ACTION ITEM - The expected answer is every line from the material below that has the word "Import".

------------------------------------------------------------------------

(** * Cell manager (src/simulation/cell/cell_manager.h): a shallow embedding

    The header declares the GPU cell record [ComputeCell] and the host-side
    [CellManager].  Embedded here are the parts of it that carry logic: the
    packed unique id and the record layout of [ComputeCell], the barrier
    batching helper with its statistics, the buffer rotation, the LOD
    defaults and the cell limit accessors.  The member functions that are
    only declared in the header are defined in cell_manager.cpp and are not
    modelled. *)

From Stdlib Require Import ZArith Lia Bool List String.
From Stdlib Require Import Floats.SpecFloat.
From stdpp Require Import gmap.

Local Open Scope Z_scope.

(** ** Machine integers

    Unsigned types are [Z] reduced modulo their width.  [int] is [Z] with
    the two's-complement wrap-around every supported compiler produces;
    ISO C++ leaves signed overflow undefined, so the theorems about [int]
    arithmetic carry an explicit no-overflow hypothesis. *)

Module MachineInt.

Definition u8 (z : Z) : Z := z mod 2 ^ 8.
Definition u32 (z : Z) : Z := z mod 2 ^ 32.
Definition u64 (z : Z) : Z := z mod 2 ^ 64.

Definition is_u32 (z : Z) : Prop := 0 <= z < 2 ^ 32.
Definition is_u64 (z : Z) : Prop := 0 <= z < 2 ^ 64.

Definition INT_MIN : Z := - 2 ^ 31.
Definition INT_MAX : Z := 2 ^ 31 - 1.
Definition is_int (z : Z) : Prop := INT_MIN <= z <= INT_MAX.

Definition int_wrap (z : Z) : Z := (z + 2 ^ 31) mod 2 ^ 32 - 2 ^ 31.
Definition int_add (a b : Z) : Z := int_wrap (a + b).
(** [x++] on an [int]. *)
Definition int_incr (a : Z) : Z := int_add a 1.
(** [a % b] on [int]: the remainder has the sign of the dividend. *)
Definition int_rem (a b : Z) : Z := Z.rem a b.

End MachineInt.
Import MachineInt.

(** ** IEEE binary32, the C++ [float] *)

Module Float32.

Definition prec : Z := 24.
Definition emax : Z := 128.
Definition float : Type := spec_float.

(** [static_cast<float>(n)] and the integral literals [20.0f], [1.0f]:
    round to nearest, ties to even. *)
Definition of_int (n : Z) : float := binary_normalize prec emax n 0 false.
Definition div (a b : float) : float := SFdiv prec emax a b.
Definition ltb (a b : float) : bool := SFltb a b.
Definition zero : float := S754_zero false.
Definition one : float := of_int 1.

(** The integer a finite float denotes, when it denotes one. *)
Definition to_int_exact (f : float) : option Z :=
  match f with
  | S754_zero _ => Some 0
  | S754_finite s m e =>
      let v := if s then Z.neg m else Z.pos m in
      if 0 <=? e then Some (v * 2 ^ e)
      else if v mod 2 ^ (- e) =? 0 then Some (v / 2 ^ (- e)) else None
  | _ => None
  end.

End Float32.

(** ** GLM vectors *)

Record vec4 := Vec4 { v_x : Float32.float; v_y : Float32.float;
                      v_z : Float32.float; v_w : Float32.float }.
(** [glm::quat]'s constructor takes [w, x, y, z]. *)
Record quat := Quat { q_w : Float32.float; q_x : Float32.float;
                      q_y : Float32.float; q_z : Float32.float }.

Definition vec4_zero : vec4 :=
  Vec4 Float32.zero Float32.zero Float32.zero Float32.zero.
Definition quat_identity : quat :=
  Quat Float32.one Float32.zero Float32.zero Float32.zero.

(** ** ComputeCell *)

Module ComputeCell.

Record t := Make {
  positionAndMass : vec4;
  velocity : vec4;
  acceleration : vec4;
  orientation : quat;
  angularVelocity : quat;
  angularAcceleration : quat;
  signallingSubstances : vec4;
  modeIndex : Z;
  age : Float32.float;
  toxins : Float32.float;
  nitrates : Float32.float;
  uniqueID : Z;
  justSplit : Z;
  padding2 : list Z
}.

(** The default member initialisers. *)
Definition default : t := {|
  positionAndMass := Vec4 Float32.zero Float32.zero Float32.zero Float32.one;
  velocity := vec4_zero;
  acceleration := vec4_zero;
  orientation := quat_identity;
  angularVelocity := quat_identity;
  angularAcceleration := quat_identity;
  signallingSubstances := vec4_zero;
  modeIndex := 0;
  age := Float32.zero;
  toxins := Float32.zero;
  nitrates := Float32.one;
  uniqueID := 0;
  justSplit := 0;
  padding2 := [0; 0; 0; 0]
|}.

Definition set_uniqueID (id : Z) (c : t) : t :=
  Make (positionAndMass c) (velocity c) (acceleration c) (orientation c)
       (angularVelocity c) (angularAcceleration c) (signallingSubstances c)
       (modeIndex c) (age c) (toxins c) (nitrates c)
       id (justSplit c) (padding2 c).

(** [static_cast<uint32_t>((uniqueID >> 32) & 0xFFFFFFFF)] *)
Definition getParentID (c : t) : Z :=
  u32 (Z.land (Z.shiftr (uniqueID c) 32) 0xFFFFFFFF).

(** [static_cast<uint32_t>((uniqueID >> 1) & 0x7FFFFFFF)] *)
Definition getCellID (c : t) : Z :=
  u32 (Z.land (Z.shiftr (uniqueID c) 1) 0x7FFFFFFF).

(** [static_cast<uint8_t>(uniqueID & 0x1)] *)
Definition getChildFlag (c : t) : Z :=
  u8 (Z.land (uniqueID c) 0x1).

(** The packed value [setUniqueID] stores: the three operands of [|] are
    [uint64_t] (the last after the usual conversion from [int]), and [<<]
    on [uint64_t] drops the bits shifted out. *)
Definition packUniqueID (parentID cellID childFlag : Z) : Z :=
  Z.lor (Z.lor (u64 (Z.shiftl (u64 parentID) 32))
               (u64 (Z.shiftl (u64 (Z.land cellID 0x7FFFFFFF)) 1)))
        (u64 (Z.land childFlag 0x1)).

Definition setUniqueID (parentID cellID childFlag : Z) (c : t) : t :=
  set_uniqueID (packUniqueID parentID cellID childFlag) c.

(** [getRadius] is [pow(positionAndMass.w, 1.0f/3.0f)]; [pow] is a libm
    function outside the IEEE operations of [Float32], so it has no
    counterpart here. *)

End ComputeCell.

------------------------------------------------------------------------

SOLUTION FOR THIS TASK -
From Stdlib Require Import ZArith Lia Bool List String.
From Stdlib Require Import Floats.SpecFloat.
From stdpp Require Import gmap.
Import MachineInt.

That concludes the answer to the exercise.